Why it matters: Energy from wind and solar installations nationwide is expected to outpace coal-fired electricity this year, per Axios Generate's Ben Geman.

  • And, solar power helped keep the lights on during January's Arctic blast in Texas.

The big picture: Solar installations across the U.S. generated about eight times the gigawatt-hours of electricity in 2023 than in 2014, per Climate Central, a climate research nonprofit. Wind generation has doubled in the past decade.

  • The two energy sources generated enough electricity last year to power more than 61 million average American homes, Climate Central says.

State of play: Coal and natural gas remain the top generators in Texas, though the state has focused on diversifying its portfolio over the years.

  • Texas installed more solar capacity than any other state last year, which likely contributed to a 25% increase in the state's solar energy production between 2022 and 2023.
  • Wind energy generation in the state increased 4% between 2022 and 2023.
  • Renewable energy now accounts for a third of the power generated in Texas, more than any other state.

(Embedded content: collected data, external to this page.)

Definition _assert_process_exec_admission_update_owner (current process : AgentProcess)
    (execution_token : option ProcessExecutionToken) : M Store unit :=
  if negb (bool_decide (status current = RUNNING)) then mret tt
  else match execution_owner_id current, execution_lease_id current with
  | Some owner_id, Some lease_id =>
      let current_token := token_of current owner_id lease_id in
      s ← get_state;
      if bool_decide (takeover s = None) && bool_decide (execution_token = Some current_token)
      then mret tt
      else
        takeover_write ← _process_exec_takeover_write_allowed current process current_token;
        _ ← lift_res (raise_if (bool_decide (is_Some (takeover s)) && negb takeover_write)
              (conflict "process execution takeover write is outside its exact intent"));
        lift_res (check_publications
                    (List.filter (active_exec_publication (pid process)) (runtime_publications s))
                    (execution_generation current) owner_id lease_id takeover_write)
  | _, _ => mret tt
  end.

Definition _assert_terminal_mutation_allowed (amb : Ambient) (process current : AgentProcess)
    (expected_revision : Z) : res unit :=
  match cur_terminal_mutation amb with
  | None => Err (conflict "terminal process is immutable")
  | Some tm =>
      _ ← raise_if
            (negb (String.eqb (tm_target_pid tm) (pid process))
             || negb (tm_expected_revision tm =? expected_revision)%Z
             || negb (tm_expected_generation tm =? execution_generation current)%Z
             || negb (bool_decide (status current ∈ tm_allowed_statuses tm))
             || negb (bool_decide (tm_execution_token tm = cur_execution amb))
             || bool_decide (is_Some (execution_owner_id current))
             || bool_decide (is_Some (execution_lease_id current)))
            (conflict "terminal process mutation fence conflict");
      match cur_execution amb with
      | Some token =>
          raise_if (String.eqb (tok_pid token) (pid process)
                    && negb (execution_generation current =? tok_generation token + 1)%Z)
            (conflict "stale process execution token cannot mutate terminal process")
      | None => Ok tt
      end
  end.
Ltac clean :=
  repeat lazymatch goal with
    | |- err_clean (match ?x with _ => _ end) => destruct x
    | |- err_clean (if ?x then _ else _) => destruct x
    | |- err_clean (_update_process _ _ _ _) => apply err_clean_update
    | |- err_clean (raise ?e) => apply err_clean_read, (read_only_pure (fun _ => Err e))
    | |- err_clean (mret ?a) => apply err_clean_read, (read_only_pure (fun _ => Ok a))
    | |- err_clean (lift_res ?x) => apply err_clean_read, (read_only_pure (fun _ => x))
    | |- err_clean (mbind _ (sql_transaction _)) => apply err_clean_then
    | |- err_clean (mbind _ _) => apply err_clean_bind; [|intros ?]
    | |- err_clean (sql_transaction _) => apply err_clean_tx
    | |- read_only (lift_res ?x) => apply (read_only_pure (fun _ => x))
    | |- read_only get_state => apply (read_only_pure (fun s => Ok s))
    | |- read_only (get_process _) => apply read_only_get_process
    end.

Lemma preserves_clean {A} (m : M Store A) :
  err_clean m → (∀ s s' r, store_inv s → m s = (s', Ok r) → store_le s s') → preserves m.
Proof.
  intros Hc Hm s s' [r|e] Hinv E; [by eapply Hm|].
  apply Hc in E as [t ->]. apply takeover_le.
Qed.

(** *** Combinators *)

Lemma preserves_pure {A} (f : Store → res A) : preserves (fun s => (s, f s)).
Proof. intros s s' r _ [= <- <-]. reflexivity. Qed.

Lemma preserves_bind {A B} (m : M Store A) (k : A → M Store B) :
  preserves m → (∀ a, preserves (k a)) → preserves (m ≫= k).
Proof.
  intros Hm Hk s s' r Hinv E. unfold mbind, M_bind in E.
  destruct (m s) as [s1 [a|e]] eqn:E1; [|simplify_eq; by eapply Hm].
  pose proof (Hm _ _ _ Hinv E1) as L. etrans; [done|].
  eapply Hk; [|done]. by apply (le_inv _ _ L).
Qed.

Lemma preserves_get_process p : preserves (get_process p).
Proof.
  intros s s' r _ E. unfold get_process in E.
  destruct (processes s !! p) as [row|]; [destruct (_row_to_process row)|]; simplify_eq; reflexivity.
Qed.

Lemma preserves_lift {A} (x : res A) : preserves (lift_res x).
Proof. apply (preserves_pure (fun _ => x)). Qed.
Lemma preserves_raise {A} e : preserves (raise (A := A) e).
Proof. apply (preserves_pure (fun _ => Err e)). Qed.
Lemma preserves_ret {A} (a : A) : preserves (mret (M := M Store) a).
Proof. apply (preserves_pure (fun _ => Ok a)). Qed.
Lemma preserves_get : preserves get_state.
Proof. apply (preserves_pure (fun s => Ok s)). Qed.

Lemma tx_preserves {A} (m : M Store A) :
  (∀ s s' r, store_inv s → m s = (s', Ok r) → store_le s s') → preserves (sql_transaction m).
Proof.
  intros Hm s s' [r|e] Hinv E.
  - rewrite sql_transaction_Ok in E. by eapply Hm.
  - apply sql_transaction_Err in E as [t ->]. apply takeover_le.
Qed.

Ltac preserve :=
  repeat lazymatch goal with
    | |- preserves (match ?x with _ => _ end) => destruct x
    | |- preserves (if ?x then _ else _) => destruct x
    | |- preserves (_update_process _ _ _ _) => apply update_preserves
    | |- preserves (lift_res _) => apply preserves_lift
    | |- preserves (raise _) => apply preserves_raise
    | |- preserves (mret _) => apply preserves_ret
    | |- preserves get_state => apply preserves_get
    | |- preserves (get_process _) => apply preserves_get_process
    | |- preserves (mbind _ _) => apply preserves_bind; [|intros ?]
    | |- preserves (sql_transaction _) => apply tx_preserves; intros ??? Hinv E
    end.

Lemma patch_preserves amb now p patch rev st b :
  preserves (_patch_process amb now p patch rev st b).
Proof. unfold _patch_process. preserve. Qed.

Lemma patch_process_preserves amb now p patch rev st :
  preserves (patch_process amb now p patch rev st).
Proof. unfold patch_process. preserve. apply patch_preserves. Qed.

Lemma patch_control_preserves amb now p patch rev allowed reason :
  preserves (patch_process_control amb now p patch rev allowed reason).
Proof. unfold patch_process_control. preserve. apply patch_process_preserves. Qed.

Lemma transition_preserves amb now p st rev est esg w o msg control allowed reason :
  preserves (apply_process_state_transition json_dumps amb now p st rev est esg w o msg control
               allowed reason).
Proof. unfold apply_process_state_transition. preserve; apply patch_preserves. Qed.

Lemma err_clean_transition amb now p st rev est esg w o msg control allowed reason :
  err_clean (apply_process_state_transition json_dumps amb now p st rev est esg w o msg control allowed reason).
Proof. unfold apply_process_state_transition, _patch_process. clean. Qed.

(** A row may be inserted with a lease only when it is RUNNING. *)
Lemma err_clean_patch amb now p patch rev st : err_clean (patch_process amb now p patch rev st).
Proof. unfold patch_process, _patch_process. clean. Qed.

Definition insertable (process : AgentProcess) : Prop :=
  (unleased process = true
   ∨ (status process = RUNNING ∧ is_Some (execution_owner_id process)
      ∧ is_Some (execution_lease_id process)))
  ∧ (0 <= execution_generation process)%Z.

Lemma insert_Ok now process s s' u :
  insert_process now process s = (s', Ok u) →
  processes s !! pid process = None
  ∧ _validate_process_state_write process None false = Ok tt
  ∧ s' = mkStore (<[pid process := process]> (processes s))
           (<[pid process := binding_rows process]> (tool_bindings s))
           (if is_terminal (status process)
            then with_intent (pid process) (status process) now (cleanups s) else cleanups s)
           (observed (pid process) (revision process) (execution_generation process)
              (Some (state_generation process)) (runtime_counters s))
           (runtime_publications s) (task_runs s) (takeover s).
Proof.
  unfold insert_process. rewrite sql_transaction_Ok. intros E.
  unfold _process_params in E. res_simpl.
  repeat match goal with u : () |- _ => destruct u end.
  rename select (_replace_process_tool_bindings _ _ _ _ = _) into Hb.
  apply bindings_run in Hb as [(? & ? & ?)|[_ ->]]; [done|].
  rewrite intent_run in *. res_simpl. rewrite observe_run in *. res_simpl.
  rename select (bool_decide (is_Some (processes _ !! _)) = false) into Hn.
  apply bool_decide_eq_false in Hn. rewrite <-eq_None_not_Some in Hn.
  split_and!; [done..|].
  destruct (is_terminal _); by match goal with s : Store |- _ => destruct s end.
Qed.

Lemma insert_preserves now process : insertable process → preserves (insert_process now process).
Proof.
  intros [Hl Hg] s s' [u|e] Hinv E.
  2:{ unfold insert_process in E. apply sql_transaction_Err in E as [t ->]. apply takeover_le. }
  apply insert_Ok in E as (Hn & Hv & ->).
  apply validate_write_Ok in Hv as (Hs & Hsg & _).
  eapply (core_le_finish [pid process]).
  - split; cbn [processes cleanups tool_bindings runtime_counters].
    + intros p row Hp. exists row. rewrite lookup_insert_ne by congruence. done.
    + intros p Hp Hnin. rewrite lookup_insert_ne; [done|set_solver].
    + intros Hside p row Hp. unfold side_ok; cbn [cleanups tool_bindings]. destruct (decide (p = pid process)) as [->|Hne].
      * rewrite lookup_insert_eq in Hp. simplify_eq. rewrite lookup_insert_eq.
        split_and!; [by split| |done]. intros Ht. rewrite Ht. apply with_intent_at.
      * rewrite lookup_insert_ne in Hp by done. rewrite lookup_insert_ne by done.
        destruct (Hside _ _ Hp) as (Hw & Ht & Hb). split_and!; [done| |done].
        intros Ht'. destruct (Ht Ht') as [c Hc].
        destruct (is_terminal (status process)); [|by rewrite Hc].
        erewrite with_intent_keeps; eauto.
    + apply observed_le.
  - intros p row Hp _. apply list_elem_of_singleton in Hp as ->. cbn.
    rewrite lookup_insert_eq. intros [= <-].
    by apply (observed_covers _ _ (Some (state_generation process))).
Qed.

(** *** Conditional updates of one row *)

Lemma update_where_run p clause set s s' r :
  update_where p clause set s = (s', r) →
  (r = Ok false ∧ s' = s)
  ∨ (r = Ok true ∧ ∃ row, processes s !! p = Some row ∧ clause s row = true
       ∧ s' = set_processes <[p := set row]> s).
Proof.
  unfold update_where. intros E. destruct (processes s !! p) as [row|] eqn:Hp;
    [destruct (clause s row) eqn:Hc|]; simplify_eq; eauto 10.
Qed.

(** An execution statement moves its row forward when it changes neither a
    terminal row nor the lease without a new generation. *)
Lemma exec_row_evolves row st msg w o sg now gen owner lease :
  (execution_generation row <= gen)%Z →
  (gen = execution_generation row → owner = None ∧ lease = None) →
  (is_terminal (status row) = true → st = status row) →
  (sg = (state_generation row + 1)%Z
   ∨ (sg = state_generation row ∧ st = status row ∧ o = outcome row)) →
  evolves row (exec_row row st msg w o sg now gen owner lease).
Proof.
  intros Hg Hl Ht Hs. split; cbn; try lia; try done.
  - intros E. left. apply unleased_spec. cbn. auto.
  - destruct Hs as [->|(-> & -> & ->)]; [lia|done].
Qed.

(** The write itself, together with its counters and cleanup intent. *)
Lemma exec_write_le s p row row' st now' intent obs t :
  processes s !! p = Some row →
  evolves row row' →
  (row_wf p row → row_wf p row') →
  binding_rows row' = binding_rows row →
  (is_terminal (status row') = true → intent = true ∨ is_terminal (status row) = true) →
  (obs = Some (state_generation row') ∨ (obs = None ∧ state_generation row' = state_generation row)) →
  store_le s (mkStore (<[p := row']> (processes s)) (tool_bindings s)
     (if intent : bool then with_intent p st now' (cleanups s) else cleanups s)
     (observed p (revision row') (execution_generation row') obs (runtime_counters s))
     (runtime_publications s) (task_runs s) t).
Proof.
  intros Hp Hev Hwf Hb Ht Hobs. eapply (core_le_finish [p]).
  - eapply write_core; [done|done|done| | | |by right|apply observed_le]; cbn.
    + intros [Hw _]. auto.
    + intros q [c Hq]. destruct intent; [|eauto]. eexists. by apply with_intent_keeps.
    + intros Hst. destruct (Ht Hst) as [->|?]; [left; apply with_intent_at|by right].
  - intros q r Hq Hinv. apply list_elem_of_singleton in Hq as ->. cbn.
    rewrite lookup_insert_eq. intros [= <-]. apply observed_covers.
    destruct Hobs as [->|[-> ->]]; [done|]. by apply (inv_counters _ Hinv) in Hp as (_ & _ & ?).
Qed.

By the numbers: Texas generated significantly more wind energy — around 119,836 GWh — than any other state in 2023. Iowa came in second, with around 41,869 GWh produced.

  • Texas ranked behind California in the top solar energy producing states, generating 31,739 GWh.

Between the lines: Last year, the Texas Legislature excluded wind and solar from a massive tax break program and passed bills to prop up the fossil fuel industry.

  • But the 2022 Inflation Reduction Act, President Biden's landmark climate legislation, has spurred production of renewable energy in Texas and across the country.

Yes, but: Higher interest rates, inflation and supply chain issues are spoiling the financial math of some alt-energy investments.

What we're watching: How the wind and solar boom will help Texas in the summer.